Approximately 30 % of HIV-infected patients with viral load being suppressed during the course of antiretroviral therapy do not recover their peripheral CD4+T-lymphocyte counts. The reason for this phenomenon, named immunological non-response to treatment, remains unknown. In HIV-positive subjects receiving treatment, interleukin 7 plays a key role in increasing the number and supporting the viability of CD4+T-lymphocytes. We hypothesized that chronic immune activation, which develops in response to immunological failure during the therapy course, may reduce the susceptibility of CD4+T-cells to interleukin 7 in HIV-positive subjects. We examined 38 HIV-infected immunological non-responders to therapy; 42 HIVpositive patients with a standard response to treatment; 19 uninfected volunteers.

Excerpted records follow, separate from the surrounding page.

(* ===== verification/PeerSig.v ===== *)
(** * The signature of a tunnel's peers (client/engine/engine.go: peerSig)

    The engine sets a tunnel's peers again only when their signature has changed.  As long as
    keys, endpoints and addresses hold neither of the two separators, one signature stands for
    one set of peers. *)
From Stdlib Require Import Ascii String.
From S2P Require Import Prelude Unicode GoString GoStringFacts Netip NetipFacts Proto Base64 Certpin Keys Wg Engine.

Local Open Scope Z_scope.

Definition plain_field (s : string) : Prop := has_byte "|" s = false ∧ has_byte "," s = false.

Definition plain_peer (p : wg_Peer) : Prop :=
  plain_field (w_PublicKeyHex p) ∧ plain_field (w_Endpoint p) ∧ w_AllowedIPs p ≠ [] ∧ Forall plain_field (w_AllowedIPs p).

Definition sig_part (p : wg_Peer) : string :=
  w_PublicKeyHex p +:+ "|" +:+ w_Endpoint p +:+ "|" +:+ str_join (w_AllowedIPs p) ",".

Lemma peerSig_parts peers : peerSig peers = str_join (sort_strings (sig_part <$> peers)) ",".
Proof. done. Qed.

(** ** Joined lists *)

(** The pieces of a text with a separator. *)
Lemma split_cons c s r : split_byte c (s +:+ String c r) = split_byte c s ++ split_byte c r.
Proof.
  induction s as [|a s IH]; [change ("" +:+ ?x) with x; cbn [split_byte]; by rewrite Ascii.eqb_refl|]. rewrite string_app_cons. cbn [split_byte].
  rewrite IH. destruct (Ascii.eqb a c); [done|]. pose proof (split_byte_ne c s). by destruct (split_byte c s).
Qed.

Lemma split_pieces c s l :
  split_byte c (str_join (s :: l) (String c "")) = mjoin (split_byte c <$> (s :: l)).
Proof.
  revert s. induction l as [|s' l IH]; intros s; [by cbn; rewrite app_nil_r|].
  change (str_join (s :: s' :: l) (String c "")) with (s +:+ String c (str_join (s' :: l) (String c ""))).
  by rewrite split_cons, IH.
Qed.

Lemma join_split c s : str_join (split_byte c s) (String c "") = s.
Proof.
  induction s as [|a s IH]; [done|]. cbn [split_byte]. pose proof (split_byte_ne c s).
  destruct (split_byte c s) as [|x xs] eqn:Hs; [done|]. destruct (Ascii.eqb_spec a c) as [->|_].
  - change (str_join ("" :: x :: xs) (String c "")) with (String c (str_join (x :: xs) (String c ""))). by rewrite IH.
  - rewrite <- IH. by destruct xs.
Qed.

(** Lists of groups, each of a first element with a mark and further ones without. *)
Lemma groups_inj {A} (mark : A → Prop) (g1 g2 : list (list A)) :
  let group l := ∃ x l', l = x :: l' ∧ mark x ∧ Forall (λ y, ¬ mark y) l' in
  Forall group g1 → Forall group g2 → mjoin g1 = mjoin g2 → g1 = g2.
Proof.
  intros group H1. revert g2. induction H1 as [|l1 g1 (x & l & -> & Hx & Hl) Hg1 IH]; intros g2 H2 He.
  { destruct H2 as [|? ? (y & k & -> & _)]; [done|]. done. }
  destruct H2 as [|l2 g2 (y & k & -> & Hy & Hk) Hg2]; [done|].
  change (x :: (l ++ mjoin g1) = y :: (k ++ mjoin g2)) in He. injection He as <- He.
  assert (∀ g, Forall group g → head (mjoin g) = None ∨ ∃ z, head (mjoin g) = Some z ∧ mark z) as Hhead.
  { intros g [|? ? (z & ? & -> & Hz & _)]; [by left|right]. by exists z. }
  assert (l = k ∧ mjoin g1 = mjoin g2) as [-> Hj].
  2:{ f_equal. by apply IH. }
  clear IH Hx Hy. revert k Hk He. induction Hl as [|a l Ha Hl IH]; intros k Hk He.
  - destruct Hk as [|b k Hb _]; [done|]. exfalso. change (mjoin g1 = b :: (k ++ mjoin g2)) in He.
    destruct (Hhead g1 Hg1) as [Hn|(z & Hz & Hm)]; [by rewrite He in Hn|]. rewrite He in Hz. cbn in Hz. by injection Hz as ->.
  - destruct Hk as [|b k Hb Hk].
    + exfalso. change (a :: (l ++ mjoin g1) = mjoin g2) in He. destruct (Hhead g2 Hg2) as [Hn|(z & Hz & Hm)]; [by rewrite <- He in Hn|]. rewrite <- He in Hz. cbn in Hz. by injection Hz as ->.
    + change (a :: (l ++ mjoin g1) = b :: (k ++ mjoin g2)) in He. injection He as <- He. destruct (IH k Hk He) as [-> ?]. done.
Qed.

(** ** One signature, one set of peers *)

Lemma part_pieces p : plain_peer p →
  ∃ x l, split_byte "," (sig_part p) = x :: l ∧ has_byte "|" x = true ∧ Forall (λ y, has_byte "|" y = false) l.
Proof.
  intros ([Hk1 Hk2] & [He1 He2] & Hne & Hall). destruct (w_AllowedIPs p) as [|ip ips] eqn:Hips; [done|].
  inversion_clear Hall as [|? ? [Hi1 Hi2] Hall']. unfold sig_part. rewrite Hips.
  assert (has_byte "," (w_PublicKeyHex p +:+ "|" +:+ w_Endpoint p +:+ "|" +:+ ip) = false) as Hx
    by (rewrite !has_byte_app, Hk2, He2, Hi2; done).
  assert (Forall (λ y, has_byte "," y = false) ips) as Hips2 by (eapply Forall_impl; [exact Hall'|]; by intros ? []).
  exists (w_PublicKeyHex p +:+ "|" +:+ w_Endpoint p +:+ "|" +:+ ip), ips. split_and!.
  - destruct ips as [|ip' ips]; [by apply split_byte_none|].
    change (str_join (ip :: ip' :: ips) ",") with (ip +:+ String "," (str_join (ip' :: ips) ",")).
    rewrite <- !string_app_assoc in Hx |- *. rewrite <- (string_app_assoc _ ip). rewrite split_byte_app by exact Hx. f_equal; [by rewrite !string_app_assoc|]. by apply split_join.
  - rewrite !has_byte_app. cbn. by rewrite orb_true_r.
  - eapply Forall_impl; [exact Hall'|]. by intros ? [].
Qed.

Lemma part_inj p q : plain_peer p → plain_peer q → sig_part p = sig_part q → p = q.
Proof.
  intros ([Hk1 _] & [He1 _] & Hne & Hall) ([Hk1' _] & [He1' _] & Hne' & Hall') He.
  destruct p as [k e ips], q as [k' e' ips']. cbn [w_PublicKeyHex w_Endpoint w_AllowedIPs] in *.
  unfold sig_part in He. cbn [w_PublicKeyHex w_Endpoint w_AllowedIPs] in He.
  change ("|" +:+ ?s) with (String "|" s) in He.
  assert (∀ a r a' r', has_byte "|" a = false → has_byte "|" a' = false →
    a +:+ String "|" r = a' +:+ String "|" r' → a = a' ∧ r = r') as Hcut.
  { intros a r a' r' Ha Ha' Heq. apply (f_equal (cut "|")) in Heq. rewrite !cut_byte in Heq by done. by injection Heq. }
  apply Hcut in He as [-> He]; [|done|done]. apply Hcut in He as [-> He]; [|done|done]. f_equal.
  apply (f_equal (split_byte ",")) in He.
  rewrite !split_join in He; [done|..]; try done; (eapply Forall_impl; [eassumption|]); by intros ? [].
Qed.

Theorem peerSig_inj l1 l2 :
  Forall plain_peer l1 → Forall plain_peer l2 → peerSig l1 = peerSig l2 → l1 ≡ₚ l2.
Proof.
  intros H1 H2. rewrite !peerSig_parts. set (s1 := sort_strings (sig_part <$> l1)). set (s2 := sort_strings (sig_part <$> l2)).
  assert (s1 ≡ₚ sig_part <$> l1) as P1 by apply merge_sort_Permutation.
  assert (s2 ≡ₚ sig_part <$> l2) as P2 by apply merge_sort_Permutation.
  assert (∀ l s, Forall plain_peer l → s ≡ₚ sig_part <$> l →
    Forall (λ g, ∃ x r, g = x :: r ∧ has_byte "|" x = true ∧ Forall (λ y, ¬ has_byte "|" y = true) r) (split_byte "," <$> s)) as Hgroups.
  { intros l s Hl ->. rewrite !Forall_fmap. eapply Forall_impl; [exact Hl|].
    intros p (x & r & Hx & ? & Hr)%part_pieces. exists x, r. split_and!; [exact Hx|done|].
    eapply Forall_impl; [exact Hr|]. cbn. congruence. }
  pose proof (Hgroups l1 s1 H1 P1) as G1. pose proof (Hgroups l2 s2 H2 P2) as G2. clear Hgroups.
  intros He. assert (s1 = s2) as Hs.
  { assert (∀ s t l, Forall (λ g, ∃ x r, g = x :: r ∧ has_byte "|" x = true ∧ Forall (λ y, ¬ has_byte "|" y = true) r)
      (split_byte "," <$> (t :: l)) → s = str_join (t :: l) "," → s ≠ ""%string) as Hne.
    { intros s t l Hg -> E. apply (f_equal (split_byte ",")) in E. rewrite split_pieces in E.
      inversion_clear Hg as [|? ? (x & r & Hx & Hm & _) _]. cbn [fmap list_fmap mjoin list_join] in E. rewrite Hx in E.
      cbn in E. injection E as -> _. done. }
    destruct s1 as [|t1 k1], s2 as [|t2 k2]; [done| | |].
    - by destruct (Hne "" t2 k2 G2 He).
    - by destruct (Hne "" t1 k1 G1 (eq_sym He)).
    - apply (f_equal (split_byte ",")) in He. rewrite !split_pieces in He.
      apply (groups_inj (λ y, has_byte "|" y = true)) in He; [|done|done].
      apply (f_equal (fmap (λ g, str_join g ","))) in He. rewrite <- !list_fmap_compose in He.
      rewrite !(list_fmap_ext ((λ g, str_join g ",") ∘ split_byte ",") id) in He by (intros; apply join_split).
      by rewrite !list_fmap_id in He. }
  assert (sig_part <$> l1 ≡ₚ sig_part <$> l2) as HP by (by rewrite <- P1, <- P2, Hs).
  apply Permutation_map_inv in HP as (l3 & Hl3 & P3). rewrite P3. clear Hs P1 P2 G1 G2 He s1 s2.
  rewrite P3 in H2. clear P3 l2. enough (l1 = l3) as -> by done. revert l3 Hl3 H2.
  induction H1 as [|p l1 Hp _ IH]; intros [|q l3]; [done..|]. cbn [map fmap list_fmap]. intros [= Hpq Hl3].
  intros Hall. inversion_clear Hall as [|? ? Hq Hl]. f_equal; [by apply part_inj|by apply IH].
Qed.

The content of CD4+, CD4+CD127+ and activated HLA-DR+CD38+T-lymphocytes was determined in the peripheral blood of the examined individuals; the concentration of interleukin 7 was established. As a result, it was shown that interleukin 7 concentrations in the blood plasma of HIV positive immunological non-responders to treatment does not differ from the corresponding values of patients who gave a standard response to antiretroviral therapy. At the same time, immunological non-responders to treatment compared with subjects of both control groups were characterized by a deficiency of absolute and relative CD4+CD127+T-cell counts capable of responding to interleukin 7. Moreover, the interleukin 7 receptor expression level was reduced on CD4+T-lymphocytes of immunological non-responders. The higher was the frequency of activated CD4+T-lymphocytes; the lower was the CD127+ expression density. It should be noted that after excluding the data obtained from patients coinfected with HIV and hepatitis C virus, which are known to have significantly higher levels of chronic immune activation and systemic inflammation, we found no differences in CD127 expression between HIVpositive patients with distinct effectiveness of the immunological response to treatment. Thus, in the present study, we showed that in HIV-infection, poor immunologic response to antiretroviral therapy is associated with a decrease in the CD4+CD127+T-cell counts. Moreover, an increase in the level of chronic immune activation is associated with a decrease in CD127 expression density on CD4+T-lymphocytes.